Trusted Directory or Global Approval

1. Navigate to Rules > Software Rules > Files
   1. Use the Saved View: (none)
   2. Add Filter > File Hash > is: <relevant SHA256 from Block Event>
   3. Click Apply
2. Verify the File Rule has been created, and the relevant CL Version
3. Compare to the Block Event CL Version
4. If a File Hash is found, but the Agent is below the relevant CL Version continue with Troubleshooting Approvals Out of Date.
5. If no File Hash is found, or the Agent is at/above the relevant CL Version 
   
   • Trusted Directory follow the steps in Troubleshooting Trusted Directory Approvals
   • Global Approval follow the instructions at the bottom in Additional Information.

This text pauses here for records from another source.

(* ===== verification/Tx.v ===== *)
(** * Tx: transactions

    Models [pkg/core/transaction]: attributes ([attribute.go], [attrtype.go]
    and a file per kind), and transactions with their binary form, validity,
    hash and size ([transaction.go]).  Hash and size are computed once and kept
    in the transaction, which the model shows: [t_hash], [t_hashed], [t_size].
    JSON is not modelled. *)

From S2P Require Import Prelude BinIO Codec Hash Bitfield Keys Witness.

#[local] Open Scope Z_scope.

Definition MaxScriptLength : Z := 65535.
Definition MaxTransactionSize : Z := 102400.
Definition MaxAttributes : Z := 16.
Definition MaxOracleResultSize : Z := 65535.

(** ** Attributes *)

Definition ReservedLowerBound : Z := 0xe0.
Definition ReservedUpperBound : Z := 0xff.
Definition HighPriority : Z := 1.
Definition OracleResponseT : Z := 0x11.
Definition NotValidBeforeT : Z := 0x20.
Definition ConflictsT : Z := 0x21.
Definition NotaryAssistedT : Z := 0x22.

Inductive AttrValue :=
  | OracleResponse (ID Code : Z) (Result : bytes)
  | NotValidBefore (Height : Z)
  | Conflicts (Hash : bytes)
  | NotaryAssisted (NKeys : Z)
  | Reserved (Value : bytes).

(** The value of a [HighPriority] attribute is nil. *)
Record Attribute := mkAttr { at_Type : Z; at_Value : option AttrValue }.

Definition is_reserved (t : Z) : bool :=
  bool_decide (ReservedLowerBound <= t) && bool_decide (t <= ReservedUpperBound).

Definition attrTypes : list Z :=
  [HighPriority; OracleResponseT; NotValidBeforeT; ConflictsT; NotaryAssistedT].

Definition allowMultiple (t : Z) : bool := bool_decide (t = ConflictsT).

Definition IsValidAttrType (reservedAttributesEnabled : bool) (t : Z) : bool :=
  if bool_decide (t ∈ attrTypes) then true else reservedAttributesEnabled && is_reserved t.

Definition OracleCode_IsValid (c : Z) : bool :=
  bool_decide (c ∈ [0x00; 0x10; 0x12; 0x14; 0x16; 0x18; 0x1a; 0x1c; 0x1f; 0xff]).

(** [DecodeBinary] of the values, by the type of the attribute. *)
Definition oracle_DecodeBinary (br : BinReader) : AttrValue * BinReader :=
  let '(id, br) := ReadU64LE br in
  let '(code, br) := ReadB br in
  if negb (OracleCode_IsValid code)
  then (OracleResponse id code [], r_fail br (ErrOther "invalid oracle response code")) else
  let '(result, br) := ReadVarBytes MaxOracleResultSize br in
  let result := default [] result in
  (OracleResponse id code result,
   if bool_decide (code ≠ 0) && bool_decide (0 < Z.of_nat (length result))
   then r_fail br (ErrOther "oracle response != success, but result is not empty") else br).

Definition value_DecodeBinary (t : Z) (br : BinReader) : option AttrValue * BinReader :=
  if bool_decide (t = OracleResponseT) then
    let '(v, br) := oracle_DecodeBinary br in (Some v, br)
  else if bool_decide (t = NotValidBeforeT) then
    let '(h, br) := ReadU32LE br in (Some (NotValidBefore h), br)
  else if bool_decide (t = ConflictsT) then
    let '(h, br) := ReadBytes Uint256Size br in (Some (Conflicts h), br)
  else if bool_decide (t = NotaryAssistedT) then
    let '(n, br) := ReadB br in (Some (NotaryAssisted n), br)
  else if is_reserved t then
    let '(v, br) := ReadVarBytes MaxArraySize br in (Some (Reserved (default [] v)), br)
  else (None, r_fail br (ErrOther "failed decoding TX attribute usage")).

Definition attr_DecodeBinary (br : BinReader) : Attribute * BinReader :=
  let '(t, br) := ReadB br in
  if bool_decide (t = HighPriority) then (mkAttr t None, br) else
  let '(v, br) := value_DecodeBinary t br in (mkAttr t v, br).

Definition value_EncodeBinary (v : AttrValue) (w : BinWriter) : BinWriter :=
  match v with
  | OracleResponse id code result => WriteVarBytes result (WriteB code (WriteU64LE id w))
  | NotValidBefore h => WriteU32LE h w
  | Conflicts h => WriteBytes h w
  | NotaryAssisted n => WriteB n w
  | Reserved v => WriteVarBytes v w
  end.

Custom Rules, Rapid Configs or Updaters

• Rapid Configs are customizable and instruct the Agent to issue a Local Approval when the file is written.
  1. If the File Path includes \windowsapps\ follow steps for Windows Store App Blocks With Rapid Config Enabled.
  2. Verify critical details including...
     • File Path from the New File Events CSV matches the File Path pattern in the Rapid Config.
     • Check Performance Optimization Rules for the same path, application or process writing the files.
     • These steps will prevent future issues by properly issuing Local Approvals when the files are written.
  3. Consider retroactively issuing Local Approvals for existing files.
• Updaters are either on/off and instruct the Agent to issue a Local Approval when the file is written.
  1. Navigate to Rules > Software Rules > Updaters
  2. Verify the relevant Updater is on and the associated CL Version
  3. If the updater was on already, and the Agent is at or above the relevant CL Version follow the instructions in Additional Information
• Custom Rules have different Rule Types depending on the situational needs
  • Regardless of the Rule Type, first verify
    • Process/File Pattern matches associated Events
    • Process/File Pattern does not have extra characters, has correct wildcards or macro formatting.
    • Use dascli/b9cli testpattern to validate Process and/or File patterns.
  • File Creation Control Rules
    1. Verify the Write Action is Approve and not Allow.
    2. Compare the File Path from the New File Events CSV matches the File Path pattern in the Custom Rule.
    3. Consider retroactively issuing Local Approvals for existing files.
  • Execution Control Rules
    • The Custom Rule's Rank for any Allow/Block combination of Custom Rules
    • If the Custom Rule has a Specific User/Group set, try changing to Any User.

Still Analyzing or Unanalyzed

• Follow the steps in Troubleshooting Unanalyzed Blocks.

No Approval Method Exists/All Others

1. Solve the current issue: Retroactively Issue Local Approvals for the existing files.
2. Prevent the issue next time:
   • Consider creating a File Creation Control (Approve) Rule based on the New Files (All) results to prevent the issue next time.
   • If the files are seen on Execution, or a File Creation Control Rule cannot otherwise apply, consider creating an Execution Control (Allow) Rule.
3. Review the Best Practices > Mastering Custom Rules guide.

• Be sure to review Approval Workflows and Mastering Custom Rules in the TechDocs > Best Practices
• If the issue persists after working through the relevant steps above, open a case with Support and provide:
  • Copies of the exported CSV files (from Step 2 above)
    • Events from the Saved Views: Blocked Files (All) and New Files (All) with the Columns mentioned.
  • Full page screenshots of any relevant Custom Rule or Publisher Approval.
  • The latest Agent Historical Logs from a machine that most recently enforced a related Block Event.